Just weeks after the passage of the Act, that will dramatically increase the number of Americans covered by private health insurers, Harvard researchers detailed the extent to which life and health insurance companies are major investors in the fast-food industry.

Although fast food can be consumed responsibly, research has shown that fast-food consumption is linked to obesity and cardiovascular disease, two leading causes of death, and contributes to the poor health of children. The evidence is so compelling that as part of the new law more than 200,000 fast-food and other chain restaurants will be required to include calorie counts on their menus, including their drive-through menus.

A new article on insurance company holdings, published online in the April 15 issue of the American Journal of Public Health, shows that U.S., Canadian and European-based insurance firms hold at least $1.88 billion of investments in fast-food companies.

“These data raise questions about the opening of vast new markets for private insurers at public expense, as is poised to happen throughout the United States as a result of the recent health care overhaul,” says lead author Dr. Arun Mohan.

Among the largest owners of fast-food stock are U.S.-based Prudential Financial, Northwestern Mutual and Massachusetts Mutual Life Insurance Company, and European-based ING.

U.S.-based Northwestern Mutual and Massachusetts Mutual Life Insurance Company both offer life insurance as well as disability and long-term care insurance. Northwestern Mutual owns $422.2 million of fast-food stock, with $318.1 million of McDonald’s. Mass Mutual owns $366.5 million of fast-food stock, including $267.2 in McDonald’s.

Holland-based ING, an investment firm that also offers life and disability insurance, has total fast-food holdings of $406.1 million, including $12.3 million in Jack in the Box, $311 million in McDonald’s, and $82.1 million in Yum! Brands (owner of Pizza Hut, KFC and Taco Bell) stock.

New Jersey-based Prudential Financial Inc. sells life insurance and long-term disability coverage. With total fast-food holdings of $355.5 million, Prudential Financial owns $197.2 of stock in McDonald’s and also has significant stakes in Burger King, Jack-in-the-Box, and Yum!
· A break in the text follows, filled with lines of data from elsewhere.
(* ===== verification/RateLimit.v ===== *)
(** * Rate limiting (src/internal/dnsx/ratelimit.go)

    Fixed-window counters in Redis with an in-process fallback. The Redis
    commands INCR and EXPIRE are parameters; [now] is the wall clock in
    nanoseconds. *)

From S2P Require Import Prelude GoStrings Config Model StoreCache AnswerCache.

Class RedisCount (R : Type) := {
  rdb_incr : R → Time → string → R * outcome Z;
  rdb_expire : R → Time → string → Z → R;
}.

Record memCounter := { count : Z; at_ : Time }.
Record Limiter (R : Type) := {
  l_rdb : option R; l_qps : Z; l_vipMul : Z; mem2 : gmap string memCounter
}.
Arguments l_rdb {R}. Arguments l_qps {R}. Arguments l_vipMul {R}. Arguments mem2 {R}.

Section limiter.
Context {R : Type} `{Redis R} `{RedisCount R}.

Definition NewLimiter (rdb : option R) (qps vipMul : Z) : Limiter R :=
  {| l_rdb := rdb; l_qps := qps; l_vipMul := vipMul; mem2 := ∅ |}.
Definition with_rdb (l : Limiter R) (r : R) : Limiter R :=
  {| l_rdb := Some r; l_qps := l_qps l; l_vipMul := l_vipMul l; mem2 := mem2 l |}.
Definition with_mem2 (l : Limiter R) (m : gmap string memCounter) : Limiter R :=
  {| l_rdb := l_rdb l; l_qps := l_qps l; l_vipMul := l_vipMul l; mem2 := m |}.

Definition memAllow (l : Limiter R) (now : Time) (key : string) (limit : Z) : Limiter R * bool :=
  let fresh (_ : unit) :=
    let m := <[key := {| count := 1; at_ := now |}]> (mem2 l) in
    let m := if 100000 <? Z.of_nat (size m) then ∅ else m in
    (with_mem2 l m, 1 <=? limit) in
  match mem2 l !! key with
  | None => fresh tt
  | Some c =>
      if 2 * second <? now - at_ c then fresh tt
      else
        let n := i64 (count c + 1) in
        (with_mem2 l (<[key := {| count := n; at_ := at_ c |}]> (mem2 l)), n <=? limit)
  end.

(** The Redis branch shared by both planes; [None] when it falls through
    to memory. *)
Definition redisAllow (l : Limiter R) (now : Time) (key : string) (limit expire : Z) : Limiter R * option bool :=
  match l_rdb l with
  | None => (l, None)
  | Some r =>
      match rdb_incr r now key with
      | (r, Ok n) =>
          let r := if n =? 1 then rdb_expire r now key expire else r in
          (with_rdb l r, Some (n <=? limit))
      | (r, _) => (with_rdb l r, None)
      end
  end.

Definition dns_limit (l : Limiter R) (vip : bool) : Z :=
  if vip && (0 <? l_vipMul l) then i64 (l_qps l * l_vipMul l) else l_qps l.
Definition dns_key (tenantID clientIP : string) (now : Time) : string :=
  ("dns:rate:" +:+ Safe tenantID +:+ ":" +:+ Safe clientIP +:+ ":" +:+ fmt_d (Unix now))%string.
Definition AllowDNS (l : Limiter R) (now : Time) (tenantID clientIP : string) (vip : bool) : Limiter R * bool :=
  let limit := dns_limit l vip in
  let key := dns_key tenantID clientIP now in
  match redisAllow l now key limit (2 * second) with
  | (l, Some b) => (l, b)
  | (l, None) => memAllow l now key limit
  end.

Definition login_key (clientIP : string) (now window : Z) : string :=
  ("dns:rate:login:" +:+ Safe clientIP +:+ ":" +:+ fmt_d (Z.quot (Unix now) (int_seconds window)))%string.
(** A window under one second divides by zero. *)
Definition AllowLogin (l : Limiter R) (now : Time) (clientIP : string) (limit window : Z)
    : outcome (Limiter R * bool) :=
  if int_seconds window =? 0 then Panic else
  let key := login_key clientIP now window in
  match redisAllow l now key limit (i64 (window + 5 * second)) with
  | (l, Some b) => Ok (l, b)
  | (l, None) => Ok (memAllow l now key limit)
  end.

Definition ResetLogin (l : Limiter R) (now : Time) (clientIP : string) : Limiter R :=
  match l_rdb l with
  | None => l
  | Some r =>
      let keys := (rdb_scan r now ("dns:rate:login:" +:+ Safe clientIP +:+ ":*")).1 in
      with_rdb l (foldl (λ r k, (rdb_del r now [k]).1) r keys)
  end.

(** ** Histories of memory-mode queries *)

(** Calls by any clients, each with its instant, and the decisions. *)
Fixpoint run_dns (l : Limiter R) (vip : bool) (calls : list (string * string * Time)) : list bool :=
  match calls with
  | [] => []
  | (tid, ip, now) :: calls =>
      let '(l, b) := AllowDNS l now tid ip vip in b :: run_dns l vip calls
  end.
(** Decisions on one key: calls and allowed calls. *)
Fixpoint tally (key : string) (calls : list (string * string * Time)) (bs : list bool) : Z * Z :=
  match calls, bs with
  | (tid, ip, now) :: calls, b :: bs =>
      let '(n, a) := tally key calls bs in
      if (dns_key tid ip now =? key)%string then (n + 1, if b : bool then a + 1 else a) else (n, a)
  | _, _ => (0, 0)
  end.

Lemma memAllow_other l now key limit k :
  key ≠ k → Z.of_nat (size (mem2 l)) < 100000 →
  mem2 (memAllow l now key limit).1 !! k = mem2 l !! k ∧
  Z.of_nat (size (mem2 (memAllow l now key limit).1)) ≤ Z.of_nat (size (mem2 l)) + 1.
Proof.
  intros Hne Hs. unfold memAllow.
  assert (size (<[key := {| count := 1; at_ := now |}]> (mem2 l)) ≤ size (mem2 l) + 1)%nat as Hi.
  { rewrite map_size_insert. case_match; simpl; lia. }
  destruct (mem2 l !! key) as [c|] eqn:Hk; [destruct (2 * second <? now - at_ c)|]; simpl.
  - rewrite (proj2 (Z.ltb_ge _ _)) by lia. rewrite lookup_insert_ne by done. split; [done|lia].
  - rewrite lookup_insert_ne by done. split; [done|]. rewrite map_size_insert_Some by eauto. lia.
  - rewrite (proj2 (Z.ltb_ge _ _)) by lia. rewrite lookup_insert_ne by done. split; [done|lia].
Qed.

(** The counter of a key after [c] calls: absent before the first, then
    [c] and the instant of the first call. *)
Definition counter_is (l : Limiter R) (key : string) (c : Z) (lo hi : Time) : Prop :=
  (c = 0 ∧ mem2 l !! key = None) ∨
  (0 < c ∧ ∃ t, lo ≤ t < hi ∧ mem2 l !! key = Some {| count := c; at_ := t |}).

Lemma memAllow_same l now key limit c lo :
  lo ≤ now < lo + second → 0 ≤ c < 2 ^ 62 → Z.of_nat (size (mem2 l)) < 100000 →
  counter_is l key c lo (lo + second) →
  counter_is (memAllow l now key limit).1 key (c + 1) lo (lo + second) ∧
  (memAllow l now key limit).2 = (c + 1 <=? limit) ∧
  Z.of_nat (size (mem2 (memAllow l now key limit).1)) ≤ Z.of_nat (size (mem2 l)) + 1.
Proof.
  intros Hn Hc Hs [[-> Hk]|[Hp (t & Ht & Hk)]]; unfold memAllow; rewrite Hk.
  - assert ((100000 <? Z.of_nat (size (<[key := {| count := 1; at_ := now |}]> (mem2 l)))) = false) as ->.
    { rewrite map_size_insert_None by done. apply Z.ltb_ge. lia. }
    simpl. split_and!; [|done|rewrite map_size_insert_None by done; lia].
    right. split; [lia|]. exists now. split; [done|]. simpl. by rewrite lookup_insert_eq.
  - simpl. change second with 1000000000 in *. rewrite (proj2 (Z.ltb_ge _ _)) by lia. simpl.
    assert (i64 (c + 1) = c + 1) as -> by (unfold i64; rewrite Z.mod_small; lia).
    split_and!; [|done|rewrite map_size_insert_Some by eauto; lia].
    right. split; [lia|]. exists t. split; [done|]. simpl. by rewrite lookup_insert_eq.
Qed.

Lemma AllowDNS_memory l now tid ip vip :
  l_rdb l = None → AllowDNS l now tid ip vip = memAllow l now (dns_key tid ip now) (dns_limit l vip).
Proof. intros Hr. unfold AllowDNS, redisAllow. by rewrite Hr. Qed.
Lemma memAllow_config l now key limit :
  l_rdb (memAllow l now key limit).1 = l_rdb l ∧
  ∀ vip, dns_limit (memAllow l now key limit).1 vip = dns_limit l vip.
Proof. unfold memAllow. repeat case_match; done. Qed.

Lemma dns_key_second tid ip now tid' ip' now' :
  dns_key tid ip now = dns_key tid' ip' now' → Unix now = Unix now'.
Proof.
  unfold dns_key. intros Heq%append_inj_l.
  apply key_split in Heq as [_ Heq]; [|apply Safe_key..].
  apply key_split in Heq as [_ Heq]; [|apply Safe_key..].
  by apply (inj pretty) in Heq.
Qed.

Lemma run_dns_tally vip key tid0 ip0 t0 calls l c :
  key = dns_key tid0 ip0 t0 → l_rdb l = None → 0 ≤ c →
  c + Z.of_nat (length calls) ≤ 100000 → Z.of_nat (size (mem2 l)) + Z.of_nat (length calls) ≤ 100000 →
  counter_is l key c (Unix t0 * second) (Unix t0 * second + second) →
  let '(n, a) := tally key calls (run_dns l vip calls) in
  0 ≤ n ∧ a = 0 `max` ((c + n) `min` dns_limit l vip - c).
Proof.
  intros Hkey. revert l c. induction calls as [|[[tid ip] now] calls IH]; intros l c Hr Hc Hcl Hsl Hcnt.
  { simpl. lia. }
  cbn [length] in Hcl, Hsl. cbn [run_dns]. rewrite AllowDNS_memory by done.
  set (k := dns_key tid ip now) in *. pose proof (memAllow_config l now k (dns_limit l vip)) as [Hr' Hlim].
  destruct (String.eqb_spec k key) as [Heq|Hne].
  - assert (Unix now = Unix t0) as Hsec by (eapply dns_key_second; unfold k in Heq; by rewrite Heq, Hkey).
    assert (Unix t0 * second ≤ now < Unix t0 * second + second) as Hwin.
    { rewrite <-Hsec. unfold Unix. change second with 1000000000. divlia. }
    destruct (memAllow_same l now k (dns_limit l vip) c (Unix t0 * second)) as (Hcnt' & Hb & Hsz);
      [done|lia|lia|by rewrite Heq|].
    destruct (memAllow l now k (dns_limit l vip)) as [l' b]. simpl in Hcnt', Hb, Hsz, Hr', Hlim.
    cbn [tally]. fold k. rewrite Heq in *. rewrite String.eqb_refl.
    specialize (IH l' (c + 1)). rewrite Hlim in IH. destruct (tally _ _ _) as [n a].
    destruct IH as [Hn ->]; [congruence|lia|lia|lia|done|]. split; [lia|].
    rewrite Hb. case_match; zbool; lia.
  - destruct (memAllow_other l now k (dns_limit l vip) key Hne) as [Hk Hsz]; [lia|].
    destruct (memAllow l now k (dns_limit l vip)) as [l' b]. simpl in Hk, Hsz, Hr', Hlim.
    cbn [tally]. fold k. rewrite (proj2 (String.eqb_neq _ _) Hne).
    specialize (IH l' c). rewrite Hlim in IH. destruct (tally _ _ _) as [n a].
    apply IH; [congruence|done|lia|lia|]. unfold counter_is. rewrite Hk. done.
Qed.
End limiter.

(** ** Properties *)

(** Without Redis, of the [n] queries one client of a tenant sends
    within one wall-clock second, exactly [min(n, limit)] are allowed, with
    any queries of other clients in between ([limit] is the QPS cap, times
    the multiplier for a VIP tenant). *)
Theorem AllowDNS_cap {R} `{Redis R} `{RedisCount R} (l : Limiter R) vip tid ip t0 calls :
  l_rdb l = None → mem2 l !! dns_key tid ip t0 = None →
  Z.of_nat (size (mem2 l)) + Z.of_nat (length calls) ≤ 100000 →
  let '(n, allowed) := tally (dns_key tid ip t0) calls (run_dns l vip calls) in
  allowed = 0 `max` (n `min` dns_limit l vip).
Proof.
  intros Hr Hk Hs. pose proof (run_dns_tally vip _ tid ip t0 calls l 0 eq_refl Hr) as Ht.
  destruct (tally _ _ _) as [n a]. destruct Ht as [_ ->]; [lia..|by left|lia].
Qed.

(** A Redis that is never consulted, for the memory mode. *)
#[local] Instance no_redis : Redis unit := {
  rdb_get _ _ _ := Ok None; rdb_set r _ _ _ _ := (r, None); rdb_del r _ _ := (r, None);
  rdb_scan _ _ _ := ([], None)
}.
#[local] Instance no_redis_count : RedisCount unit := {
  rdb_incr r _ _ := (r, Err "closed"); rdb_expire r _ _ _ := r
}.
Definition demo_limiter : Limiter unit := NewLimiter None 2 3.
Lemma AllowDNS_cap_witness :
  let calls := [("t1", "1.1.1.1", 5 * second); ("t2", "1.1.1.1", 5 * second + 1); ("t1", "1.1.1.1", 5 * second + 2);
                ("t1", "1.1.1.1", 5 * second + 3)] in
  run_dns demo_limiter false calls = [true; true; true; false] ∧
  (let '(n, allowed) := tally (dns_key "t1" "1.1.1.1" (5 * second)) calls (run_dns demo_limiter false calls) in
   allowed = 0 `max` (n `min` dns_limit demo_limiter false)).
Proof.
  split; [vm_compute; reflexivity|].
  apply (AllowDNS_cap demo_limiter false "t1" "1.1.1.1" (5 * second)).
  - reflexivity.
  - reflexivity.
  - vm_compute. discriminate.
Defined.

(** Login attempts of one address in the memory mode. *)
Fixpoint run_login {R} `{Redis R} `{RedisCount R} (l : Limiter R) (ip : string) (limit window : Z)
    (times : list Time) : list (outcome bool) :=
  match times with
  | [] => []
  | now :: times =>
      match AllowLogin l now ip limit window with
      | Ok (l, b) => Ok b :: run_login l ip limit window times
      | Err e => [Err e]
      | Panic => [Panic]
      end
  end.
(** Consecutive instants more than two seconds apart. *)
Fixpoint spaced (prev : Time) (times : list Time) : Prop :=
  match times with
  | [] => True
  | t :: times => 2 * second < t - prev ∧ spaced t times
  end.

(** The counter of every key is at least as old as the last call. *)
Lemma run_login_spaced {R} `{Redis R} `{RedisCount R} (l : Limiter R) ip limit window prev times :
  l_rdb l = None → 1 ≤ limit → int_seconds window ≠ 0 → spaced prev times →
  (∀ k c, mem2 l !! k = Some c → at_ c ≤ prev) →
  run_login l ip limit window times = replicate (length times) (Ok true).
Proof.
  intros Hr Hlim Hw%Z.eqb_neq. revert l prev Hr. induction times as [|t times IH]; intros l prev Hr Hsp0 Hold; [done|].
  destruct Hsp0 as [Hsp Htl].
  simpl. unfold AllowLogin, redisAllow. rewrite Hw, Hr. set (key := login_key ip t window).
  assert (memAllow l t key limit = (with_mem2 l (let m := <[key := {| count := 1; at_ := t |}]> (mem2 l) in
            if 100000 <? Z.of_nat (size m) then ∅ else m), true)) as ->.
  { unfold memAllow. rewrite (proj2 (Z.leb_le _ _) Hlim). destruct (mem2 l !! key) as [c|] eqn:Hk; [|done].
    pose proof (Hold _ _ Hk). by rewrite (proj2 (Z.ltb_lt _ _)) by lia. }
  f_equal. apply (IH _ t); [done..|]. simpl. intros k c. case_match; [by rewrite lookup_empty|].
  intros [[_ <-]|[_ Hk]]%lookup_insert_Some; [done|]. pose proof (Hold _ _ Hk).
  change second with 1000000000 in *. lia.
Qed.

(** Without Redis the login limiter keeps its counters for two
    seconds only, whatever the configured window: an address that waits a
    little over two seconds between attempts is never limited. *)
Theorem AllowLogin_memory_window {R} `{Redis R} `{RedisCount R} (l : Limiter R) ip limit window t0 times :
  l_rdb l = None → mem2 l = ∅ → 1 ≤ limit → int_seconds window ≠ 0 → spaced t0 times →
  run_login l ip limit window times = replicate (length times) (Ok true).
Proof.
  intros Hr Hm Hlim Hw Hsp. eapply run_login_spaced; try done. rewrite Hm. intros k c. by rewrite lookup_empty.
Qed.
Lemma AllowLogin_memory_window_witness :
  run_login demo_limiter "1.1.1.1" 1 (15 * minute) [3 * second; 6 * second; 9 * second] = [Ok true; Ok true; Ok true].
Proof.
  apply (AllowLogin_memory_window demo_limiter "1.1.1.1" 1 (15 * minute) 0); try reflexivity.
  - vm_compute. discriminate.
  - repeat split; reflexivity.
Defined.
Brands.

The researchers also itemize the fast-food holdings of London-based Prudential Plc, U.K.-based Standard Life, U.S.-based New York Life, Scotland-based Guardian Life, Canada-based Manulife and Canada-based Sun Life. (See table; all data current as of June 11, 2009.)

“Our data illustrate the extent to which the insurance industry seeks to turn a profit above all else,” says Dr. Wesley Boyd, senior author of the study. “Safeguarding people’s health and well-being take a back seat to making money.”

Mohan, Boyd and their co-authors, Drs. Danny McCormick, Steffie Woolhandler and David Himmelstein, all at the Cambridge Health Alliance and Harvard Medical School, culled their data from Icarus, a proprietary database of industrial, banking and insurance companies. Icarus draws upon Securities and Exchange Commission filings and news reports from providers like Dow Jones and Reuters. In addition, the authors obtained market capitalization data from Yahoo! Finance.

The authors write, “The health bill just enacted in the Washington will likely expand the reach of the insurance industry. Canada and Britain are also considering further privatization of health insurance. Our article highlights the tension between profit maximization and the public good these countries face in expanding the role of private health insurers. If insurers are to play a greater part in the health care delivery system they ought to be held to a higher standard of corporate responsibility.”

Several of these same researchers, all of whom are affiliated with Physicians for a National Health Program, have previously published data about the extent to which the insurance industry is invested in tobacco. They say that because private, for-profit insurers have repeatedly put their own financial gain over the public’s health, readers in the United States, Canada and Europe should be wary about insurance firms’ participation in care.